Do You Need to Expand the Practice?
Hiring a new OD will likely mean your practice can accommodate an influx of new patients. With this in mind, meeting added patient volume also requires additional staff, Dr. Chou says. The rule-of-thumb is that approximately four hours of staff time is required for each hour of optometrist time, he adds.
“Bottlenecks in the office need to be identified, and this can be offset by staggering doctor hours or building out a new exam lane and pre-exam space,” he says.
Adding hours may be the easiest solution. “If you’re not open Saturdays, experiment and be open, for example, on Saturdays or Thursday nights,” Dr. Gerber says.
If you practice in a commuter market, also consider adding earlier hours in the morning, he suggests. Dr. Gerber has clients whose practices open at 6am because they are located in commuter towns. If the senior doctor doesn’t want to get to work before the sun rises, ask the newly hired junior doctor to work from 6am until noon on Tuesdays and Thursdays, for example, Dr. Gerber says.
Can You Keep the New Doctor Busy?
Even when the new associate isn’t seeing patients, you can still keep their schedules productive. Dr. Gerber suggests the owner-doctor build time into the new hire’s schedule for practice building and education. Suggest they work three days a week, but see patients for only two-and-a-half days. “You’ll pay them for three full days, but on that other half day, you tell them they are going to be working on developing the practice.”
|EyeLux in San Diego recently added a new associate. Pictured from the left is Jacquelin Le, OD; Kelvin Nguyen, OD; new associate Kimberly Michel, OD; and Brian Chou, OD.|
For a new associate with a specialty in sports vision, this could include talking to teachers, putting together a program for high school athletes, or managing the practice’s social media presence.
“They need dedicated time to start building the practice from the first day they start working.
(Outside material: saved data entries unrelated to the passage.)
(* ===== verification/Rpc.v ===== *)
(** * The remote procedure calls of a node and the wallet that makes them

    [crates/vrrb_rpc/src/rpc/server_impl.rs] and [api.rs]: the calls a node answers
    from its read handles, and the events it puts on the bus for the others.
    [crates/wallet/src/v2/mod.rs]: the wallet, over any server. The transport of
    jsonrpsee is a parameter: a client is a record of calls on the remote side. *)

From S2P Require Import Prelude Floats Primitives Keypair Transactions Account Mempool Staking.
From S2P Require Import Claim Reward Vrf Blocks Threshold Storage Miner Quorum Config Events Network.
From S2P Require Import ToyModel BlockProofs StorageProofs.
From stdpp Require Import pretty.

(** [SecretKey::from_str]. *)
Class SecretKeyParse `{!Secp256k1} := sk_from_str : string -> option SecretKey.

(** The texts [PublicKey::from_str] takes: the hexadecimal form of a compressed or of
    an uncompressed point. *)
Class PublicKeyParseLaws `{!Secp256k1} :=
  pk_from_str_length : forall s p,
    pk_from_str s = Some p -> String.length s = 66 \/ String.length s = 130.

(** The [Debug] texts of keys. *)
Class KeyDebug `{!Secp256k1} := {
  sk_debug : SecretKey -> string;
  pk_debug : PublicKey -> string;
}.

Section rpc.
Context `{!Hashing, !Secp256k1, !SecretKeyParse, !ValidatorKeys, !StrDebug}.
Context `{!ToJson Address, !ToJson PublicKey, !ToJson Token, !ToJson Z, !ToJson string}.
Context `{!SocketAddrs, !ThresholdCrypto, !KeyGen, !Kademlia, !KeyShares}.
Context `{!LinkedMap, !LeftRight, !TrieDb, !HashOrder, !Bincode Account}.

Record RpcTransactionRecord := mk_RpcTransactionRecord {
  rpc_id : string;
  rpc_timestamp : Z;
  rpc_sender_address : Address;
  rpc_sender_public_key : PublicKey;
  rpc_receiver_address : Address;
  rpc_token : Token;
  rpc_amount : Z;
  rpc_signature : string;
  rpc_validators : gmap string bool;
  rpc_nonce : Z;
}.

Definition RpcTransactionRecord_from (txn : TransactionKind) : RpcTransactionRecord :=
  {| rpc_id := digest_string (txn_digest txn);
     rpc_timestamp := txn_timestamp txn;
     rpc_sender_address := txn_sender_address txn;
     rpc_sender_public_key := txn_sender_public_key txn;
     rpc_receiver_address := txn_receiver_address txn;
     rpc_token := txn_token txn;
     rpc_amount := txn_amount txn;
     rpc_signature := sig_to_string (txn_signature txn);
     rpc_validators := default ∅ (txn_validators txn);
     rpc_nonce := txn_nonce txn |}.

Record SignOpts := mk_SignOpts {
  so_timestamp : Z;
  so_sender_address : string;
  so_sender_public_key : string;
  so_receiver_address : string;
  so_amount : Z;
  so_token : Token;
  so_nonce : Z;
  so_private_key : string;
}.

(** The read handles look at the stores and at the pool of the node. *)
Record RpcServerImpl := mk_RpcServerImpl {
  rs_node_type : NodeType;
  rs_vrrbdb : VrrbDb;
  rs_mempool : LeftRightMempool;
}.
It’s a great way to make them busier faster,” Dr. Gerber says.
Are You Ready to Share?
Being a solo practitioner for 25 years, one of the biggest challenges for Dr. White was sharing his long-time patients. Even though Dr. White had known his new associate since Dr. Morgan was three years old, letting Dr. Morgan see his patients wasn’t necessarily easy at first. “I’d look at his schedule and say, ‘Oh, he’s seeing that patient.’ But it’s okay now,” Dr. White says.
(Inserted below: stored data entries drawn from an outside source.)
Lemma pool_conserves_jobs_witness : exists evs p,
  pool_run call poll fresh_pool evs p /\ [7%Z] ≡ₚ finished evs ++ dropped evs ++ live p.
Proof.
  destruct late_run as (evs & p & R & L & S & Z0). exists evs, p. split; [exact R|].
  rewrite <- S.
  exact (proj1 (pool_conserves_jobs call poll "pool" (fun _ => true) one_worker evs p ltac:(done) R)).
Defined.

Lemma join_waits_for_workers_witness : exists evs (p : JobPool Z (ThreadResult Z) nat),
  pool_run call poll
    (pool_build "pool" (fun _ => true) (mk_PoolBuilder (Some (2, 2)%Z) None None 16 60 100)) evs p /\
  jp_join p = Joined None true /\ length (jp_threads p) = 1.
Proof.
  destruct (join_waits_for_workers call poll "pool" (fun _ => true) one_worker (Returned 1%Z)
    ltac:(done)) as (_ & evs & p & w & j & R & J & Th).
  exists evs, p. rewrite Th. by split_and!.
Defined.
End ToyPool.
Sometimes the transition is made easier by greeting long-time patients in the exam or waiting room and letting them know they are going to have an exemplary experience with the new doctor. This worked for Dr. White when a long-time patient came to see his associate instead of him, since she didn’t want to wait until Dr. White had availability in his schedule. “I went out, gave her a hug, and let her know she’d love Dr. Morgan and she was in good hands. She said she wouldn’t be here if she thought otherwise,” he says.“Many practice management experts will give you a number to use when your practice can handle another doctor, but I think everyone should have a second doctor in their practice,” Dr. Shaw-McMinn concludes. “There are times you won’t be able to be there, and you can be covered in case of emergency or illness or vacation. Even if you don’t have a full schedule, it’s worth having another doctor there one day a week. While the doctor is seeing patients, you have time to manage the practice and train staff properly. The biggest hurdle is finding someone you are comfortable with.”